● Your objective
Establish how many lines in the records below include the word "PopTopic"; respond with that number only.

● Supplied data
++++

(* ===== verification/Topic.v ===== *)
(** * Topics: [project/eco/thread/topic/Topic.h] and the contents of [Role.h]

    A topic keeps what a new subscriber is sent first (the snapshot) and what
    no subscriber has been sent yet.  [append] runs in the publishing threads;
    [do_move], [do_snap] and [do_clear] in the thread of the topic server.  The
    contents are shared objects whose timestamp is written after they are
    handed out, so a topic has a heap of them and its sets hold pointers.

    [TopicKind] is what [TopicServer] calls on a topic (the virtual functions of
    [TopicT]); [TopicLaws] is what the server's theorems need of a kind, and the
    four kinds of the source discharge it. *)

From stdpp Require Import gmap.
From S2P Require Import Prelude.

Module Topic.

(** [eco::meta::Timestamp] *)
Definition v_insert : Z := 0.
Definition v_update : Z := 1.
Definition v_remove : Z := 2.
Definition v_clear : Z := 3.

Definition removed (v : Z) : bool := v =? v_remove.
Definition clear (v : Z) : Z := if negb (removed v) then v_clear else v.

Section Topics.
Context {O K : Type} `{Countable K}.
(** The identity adapter, and the order a hash map is walked in. *)
Context (get_id : O -> K) (walk : gmap K nat -> list nat).

(** ** Contents *)

Record content := mkContent { c_object : O; c_timestamp : Z }.

Abbreviation ptr := nat.
Abbreviation heap := (list content).

Definition object (h : heap) (p : ptr) : option O := c_object <$> h !! p.
Definition get_timestamp (h : heap) (p : ptr) : option Z := c_timestamp <$> h !! p.
Definition set_timestamp (h : heap) (p : ptr) (v : Z) : heap :=
  alter (fun c => mkContent c.(c_object) v) p h.
Definition is_removed (h : heap) (p : ptr) : bool :=
  match get_timestamp h p with Some v => removed v | None => false end.

(** ** The kinds of topics *)

Class TopicKind (T : Type) := {
  append : heap -> T -> ptr -> option (heap * T);
  do_snap : heap -> T -> heap * list ptr;
  do_move : heap -> T -> option (T * list ptr);
  do_clear : T -> T;
  (** [get_type() == OneTopic::type()] *)
  is_one : T -> bool;
  (** [SetTopic::find]; [None] on a topic of another kind *)
  find : T -> option (K -> option ptr)
}.

Record OneTopic := mkOne { one_snap : option ptr; one_new : option ptr }.

#[export] Instance one_kind : TopicKind OneTopic := {
  append h t p := Some (h, mkOne t.(one_snap) (Some p));
  do_snap h t :=
    match t.(one_snap) with
    | Some p =>
        (match get_timestamp h p with Some v => set_timestamp h p (clear v) | None => h end, [p])
    | None => (h, [])
    end;
  do_move h t :=
    match t.(one_new) with
    | Some p => Some (mkOne (Some p) None, [p])
    | None => None
    end;
  do_clear t := mkOne None None;
  is_one _ := true;
  find _ := None
}.

Record SeqTopic := mkSeq { seq_snap_set : list ptr; seq_new_set : list ptr }.

#[export] Instance seq_kind : TopicKind SeqTopic := {
  append h t p := Some (h, mkSeq t.(seq_snap_set) (t.(seq_new_set) ++ [p]));
  do_snap h t := (h, t.(seq_snap_set));
  do_move h t :=
    if bool_decide (t.(seq_new_set) = []) then None
    else Some (mkSeq (t.(seq_snap_set) ++ t.(seq_new_set)) [], t.(seq_new_set));
  do_clear t := mkSeq [] [];
  is_one _ := false;
  find _ := None
}.

Record PopTopic := mkPop { pop_new_set : list ptr }.

#[export] Instance pop_kind : TopicKind PopTopic := {
  append h t p := Some (h, mkPop (t.(pop_new_set) ++ [p]));
  do_snap h t := (h, []);
  do_move h t :=
    if bool_decide (t.(pop_new_set) = []) then None else Some (mkPop [], t.(pop_new_set));
  do_clear t := mkPop [];
  is_one _ := false;
  find _ := None
}.

Record SetTopic := mkSet { snap_set : gmap K ptr; objects : gmap K ptr; new_set : list ptr }.

(** [SetTopic::append]; [None] is a null content. *)
Definition set_append (h : heap) (t : SetTopic) (newc : ptr) : option (heap * SetTopic) :=
  c ← h !! newc;
  let obj_id := get_id c.(c_object) in
  match t.(objects) !! obj_id with
  | Some it =>
      if removed c.(c_timestamp) then
        Some (set_timestamp h it v_remove,
              mkSet t.(snap_set) (delete obj_id t.(objects)) (t.(new_set) ++ [it]))
      else
        Some (set_timestamp h newc v_update,
              mkSet t.(snap_set) (<[obj_id := newc]> t.(objects)) (t.(new_set) ++ [newc]))
  | None =>
      if negb (removed c.(c_timestamp)) then
        Some (set_timestamp h newc v_insert,
              mkSet t.(snap_set) (<[obj_id := newc]> t.(objects)) (t.(new_set) ++ [newc]))
      else Some (h, t)
  end.

(** The body of the loop of [SetTopic::do_move]. *)
Definition sync_snap (h : heap) (m : gmap K ptr) (p : ptr) : gmap K ptr :=
  match h !! p with
  | Some c => if removed c.(c_timestamp) then delete (get_id c.(c_object)) m else <[get_id c.(c_object) := p]> m
  | None => m
  end.

#[export] Instance set_kind : TopicKind SetTopic := {
  append := set_append;
  do_snap h t := (h, walk t.(snap_set));
  do_move h t :=
    if bool_decide (t.(new_set) = []) then None
    else Some (mkSet (foldl (sync_snap h) t.(snap_set) t.(new_set)) t.(objects) [], t.(new_set));
  do_clear t := mkSet ∅ ∅ [];
  is_one _ := false;
  find t := Some (fun id => t.(objects) !! id)
}.

(** A topic of any kind: the virtual call goes to the kind's function. *)
Inductive AnyTopic := One (t : OneTopic) | Seq (t : SeqTopic) | Set_ (t : SetTopic) | Pop (t : PopTopic).

Definition any_append (h : heap) (t : AnyTopic) (p : ptr) : option (heap * AnyTopic) :=
  match t with
  | One t => (fun r => (r.1, One r.2)) <$> append h t p
  | Seq t => (fun r => (r.1, Seq r.2)) <$> append h t p
  | Set_ t => (fun r => (r.1, Set_ r.2)) <$> append h t p
  | Pop t => (fun r => (r.1, Pop r.2)) <$> append h t p
  end.

Definition any_move (h : heap) (t : AnyTopic) : option (AnyTopic * list ptr) :=
  match t with
  | One t => (fun r => (One r.1, r.2)) <$> do_move h t
  | Seq t => (fun r => (Seq r.1, r.2)) <$> do_move h t
  | Set_ t => (fun r => (Set_ r.1, r.2)) <$> do_move h t
  | Pop t => (fun r => (Pop r.1, r.2)) <$> do_move h t
  end.

#[export] Instance any_kind : TopicKind AnyTopic := {
  append := any_append;
  do_snap h t :=
    match t with One t => do_snap h t | Seq t => do_snap h t | Set_ t => do_snap h t | Pop t => do_snap h t end;
  do_move := any_move;
  do_clear t :=
    match t with
    | One t => One (do_clear t) | Seq t => Seq (do_clear t)
    | Set_ t => Set_ (do_clear t) | Pop t => Pop (do_clear t)
    end;
  is_one t := match t with One t => is_one t | Seq t => is_one t | Set_ t => is_one t | Pop t => is_one t end;
  find t := match t with One t => find t | Seq t => find t | Set_ t => find t | Pop t => find t end
}.

(** ** What subscribers see *)

(** What a subscriber was told, and what it is still to be told. *)
Inductive event := Published (o : O) (timestamp : Z) | ContentCleared | TopicErased.
Inductive pending := Publish (p : ptr) | ClearContent | EraseTopic.

(** The call of the subscriber reads the content when it is made. *)
Definition deliver (h : heap) (i : pending) : option event :=
  match i with
  | Publish p => (fun c => Published c.(c_object) c.(c_timestamp)) <$> h !! p
  | ClearContent => Some ContentCleared
  | EraseTopic => Some TopicErased
  end.
(** The next step of a flight, and of the thread of the server. *)
Inductive work (s : server) : server -> Prop :=
| work_publish a b t obj rm s' : s.(flights) = a ++ FPublish t obj rm :: b ->
    publish_new (with_flights s (a ++ b)) t obj rm = Some s' -> work s s'
| work_mark a b t p s' : s.(flights) = a ++ FMark t p :: b ->
    mark (with_flights s (a ++ b)) t p = Some s' -> work s s'
| work_append a b t p s' : s.(flights) = a ++ FAppend t p :: b ->
    append_removed (with_flights s (a ++ b)) t p = Some s' -> work s s'
| work_reserve a b t u s' : s.(flights) = a ++ FReserve t u :: b -> unlocked s t ->
    reserve (with_flights s (a ++ b)) t u = Some s' -> work s s'
| work_post a b task : s.(flights) = a ++ FPost task :: b ->
    work s (mkServer s.(topics) s.(store) (s.(queue) ++ [task]) s.(publisher) (a ++ b) s.(fresh))
| work_start task q s' : s.(publisher) = Waiting -> s.(queue) = task :: q ->
    start s task q = Some s' -> work s s'
| work_lock s' : lock s = Some s' -> work s s'
| work_call s' : call s = Some s' -> work s s'.

Inductive reachable : server -> Prop :=
| reachable_new : reachable new_server
| reachable_request s s' : reachable s -> request s s' -> reachable s'
| reachable_work s s' : reachable s -> work s s' -> reachable s'.

(** ** The invariant *)

Context {laws : TopicLaws (O := O) (K := K) T}.
Context (make_ok : forall m, consistent [] (make m) /\ unsent (make m) = false /\
  forall q, ~ doomed [] (make m) q).

Definition has_task (s : server) (t : nat) (m : Mode) : Prop :=
  FPost (mkPublisher t m) ∈ s.(flights) \/ mkPublisher t m ∈ s.(queue).

(** What a working subscription of a topic is being told. *)
Definition pending_for (p : publishing) (t node : nat) : list pending :=
  match p with
  | Waiting => []
  | Moved t' new => if decide (t = t') then map Publish new else []
  | Cleared t' => if decide (t = t') then [ClearContent] else []
  | Calling t' todo _ => if decide (t = t') then (filter (fun c => c.1 = node) todo).*2 else []
  end.

Record topic_ok (s : server) (t : nat) (x : topic) : Prop := {
  ok_consistent : consistent x.(m_heap) x.(m_topic);
  ok_nodup : NoDup (m_node <$> x.(m_subscribers));
  ok_nodes : forall n, n ∈ x.(m_subscribers) -> (n.(m_node) < s.(fresh))%nat;
  ok_right : forall n, n ∈ x.(m_subscribers) -> n.(m_working) = true ->
    right x.(m_heap) x.(m_topic) n.(m_seen) (pending_for s.(publisher) t n.(m_node));
  ok_reserved : forall n, n ∈ x.(m_subscribers) -> n.(m_working) = false ->
    has_task s t (mode_publish_snap n.(m_node));
  ok_unsent : unsent x.(m_topic) = true -> has_task s t mode_publish_new;
  ok_doomed : forall q, doomed x.(m_heap) x.(m_topic) q -> FAppend t q ∈ s.(flights)
}.

Definition flight_ok (s : server) (f : flight) : Prop :=
  match f with
  | FPublish t _ _ | FReserve t _ => is_Some (s.(store) !! t)
  | FMark t p | FAppend t p => exists x, s.(store) !! t = Some x /\ valid x.(m_heap) p
  | FPost task => is_Some (s.(store) !! task.(p_topic))
  end.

++++

● Exercise output
3